Buzzmarketing, by Mark Hughes

If you believe, as I do, that customer-driven, peer-to-peer, viral marketing will soon replace coercive, broadcast, top-down advertising as the means of persuading people what to buy, then you’re probably going to be interested in a book that promises to tell you how to create buzz, how to get customers’ attention so they’ll talk to each other about your product or service. This book does exactly that.

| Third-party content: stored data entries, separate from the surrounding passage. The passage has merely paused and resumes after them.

Lemma testbit_o_bits (o : operand) (i : Z) :
  operand_facts o -> Z.testbit (op_encode o (-1)) i = in_dsts (swaps (o_moves o)) i.
Proof.
  intros F. destruct (Z.ltb_spec i 0).
  - rewrite Z.testbit_neg_r by assumption. symmetry. apply not_true_is_false. intros Hi.
    pose proof (of_pos o F) as Hp. apply existsb_exists in Hi as [c [Hin Hi]].
    apply in_map_iff in Hin as [[[d s] w] [<- Hin]]. unfold src_pos in Hp.
    rewrite forallb_forall in Hp. specialize (Hp _ Hin). simpl in *.
    rewrite andb_true_iff, !Z.leb_le in *. lia.
  - unfold op_encode. rewrite imm_encode_moves by (apply (of_segs o F) || lia).
    fold (o_moves o). rewrite (mv_ext_src _ _ (fun _ => true)).
    + unfold mv, in_dsts. induction (swaps (o_moves o)) as [|[[d s] w] cs IH]; [reflexivity |].
      cbn [existsb]. rewrite IH, andb_true_r. reflexivity.
    + rewrite swaps_swaps. intros j Hj. pose proof (dsts_nonneg o j F Hj).
      pose proof (of_width o F).
      rewrite (of_cover o F), andb_true_iff, Z.leb_le, Z.ltb_lt in Hj by lia.
      rewrite testbit_uwrap by lia. rewrite (proj2 (Z.ltb_lt j 64)) by lia.
      rewrite Z.bits_m1 by lia. reflexivity.
Qed.

(** Decoding gives a value the operand holds; re-encoding it restores exactly
    the operand's bits. *)
Lemma operand_decode_bits (o : operand) (inst : Z) :
  operand_facts o -> in_u 64 inst ->
  imm_fits o (op_decode o inst)
  /\ (forall k, 0 <= k -> Z.testbit (op_encode o (op_decode o inst)) k
        = in_dsts (swaps (o_moves o)) k && Z.testbit inst k).
Proof.
  intros F Hi.
  split; [apply operand_decode_fits; [assumption | apply Hi] |]. intros k Hk.
  pose proof (of_align o F). pose proof (of_width o F).
  unfold op_encode. rewrite imm_encode_moves by (apply (of_segs o F) || lia). fold (o_moves o).
  rewrite (mv_ext_src (swaps (o_moves o)) _ (mv (swaps (swaps (o_moves o))) (Z.testbit inst))).
  - apply mv_swaps_self, (of_dst o F).
  - rewrite swaps_swaps. intros i Hc. pose proof (dsts_nonneg o i F Hc).
    rewrite (of_cover o F), andb_true_iff, Z.leb_le, Z.ltb_lt in Hc by lia.
    unfold o_moves. rewrite <- imm_decode_moves by (apply (of_segs o F) || lia).
    rewrite testbit_uwrap by lia. rewrite (proj2 (Z.ltb_lt i 64)) by lia. cbn [andb].
    unfold op_decode, sign_extend. destruct (o_signed o); [apply swrap_testbit_low; lia | reflexivity].
Qed.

Hughes provides many stories of companies that have employed six ‘secrets’ to get and sustain buzz:

  1. Provoke conversations by providing something taboo, unusual, outrageous, hilarious, remarkable, or secret.
  2. Provide a story to the mainstream media that is David-and-Goliath, unusual, outrageous, controversial, celebrity-related or related to something that’s already hot. These are the stories these media like.
  3. Use a mix of media, unusual media your competition isn’t using, quirky, unglitzy approaches, and unusual, attention-getting media approaches (like product placement in movies).
  4. Be prepared to take big risks in approach and goals, and face ridicule from detractors who will say it can’t be done.
  5. Out-think competitors: Cause a stir, focus on a clear definition of the problem to gain clarity on direction, spend lots of face time with customers, try lots of experiments, encourage friendly rivalries, understand the importance of names, and provide useful content in your messages.
  6. Monitor marketing effectiveness: Be alert to early-warning signals, get management to hear what customers are saying, ask customers where they heard of you and whether they’d go out of their way to recommend you, and get your employees talking.

Some of the examples in the book left me flat (Britney Spears and American Idol — ugh!) but the techniques do make sense. You don’t have to compromise your principles and pander to your audience to create buzz. Viral marketing will often happen even without your encouragement, or not happen despite your encouragement. But most of the ideas in this book don’t cost a lot, and they do recognize facts about human nature we may tend to forget. Your customers may get your product to catch fire by simply rubbing two sticks together, but there’s no harm in helping out by blowing gently on the spark.